**YOUR OBJECTIVE**
The number of lines holding the string "files" is all that is wanted; count them in the records below.

**MATERIAL FOR THIS EXERCISE**
(** Whatever happens, a pass through [save_if_due] adds at most one write
    to the trace and leaves disk and catalog as they are. *)
Lemma save_if_due_effects i cb w :
  exists evs,
    trace (snd (save i cb w)) = (trace w ++ evs)%list
    ∧ extractions evs = [] ∧ opened evs = [] ∧ unlinks evs = []
    ∧ disk_ok (snd (save i cb w)) = disk_ok w
    ∧ catalog (snd (save i cb w)) = catalog w.
Proof.
  destruct (decide (batch_size self = 0)) as [H0|HN].
  { rewrite save_if_due_zero by done. exists []. by rewrite app_nil_r. }
  destruct (decide (global_idx i mod batch_size self = 0 ∨ global_idx i = total_granules))
    as [Hdue|Hnot].
  - destruct (disk_ok w (name (global_idx i / batch_size self))) eqn:Hok.
    + rewrite save_if_due_flush by done. by eexists [_].
    + rewrite save_if_due_refused by done. by eexists [_].
  - rewrite save_if_due_skip by tauto. exists []. by rewrite app_nil_r.
Qed.

Lemma save_if_due_leftover i cb w : leftover (snd (save i cb w)) = leftover w.
Proof.
  destruct (decide (batch_size self = 0)) as [H0|HN].
  { by rewrite save_if_due_zero. }
  destruct (decide (global_idx i mod batch_size self = 0 ∨ global_idx i = total_granules))
    as [Hdue|Hnot].
  - destruct (disk_ok w (name (global_idx i / batch_size self))) eqn:Hok.
    + by rewrite save_if_due_flush.
    + by rewrite save_if_due_refused.
  - by rewrite save_if_due_skip by tauto.
Qed.

Lemma extract_loop_leftover files : forall i cb w,
  leftover (snd (loop i files cb w)) = leftover w.
Proof.
  induction files as [|f files IH]; intros i cb w; [done|].
  cbn [extract_loop].
  destruct (_extract_granule_pixel f lat lon var_name) as [e|px].
  - by rewrite IH.
  - pose proof (save_if_due_leftover i (cb ++ [px]) (emit (EvExtract f) w)) as Hl.
    destruct (save i (cb ++ [px])%list (emit (EvExtract f) w)) as [[e|cb2] w2];
      cbn [snd] in Hl; by rewrite IH, Hl.
Qed.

**RESULT OF THE EXERCISE**
3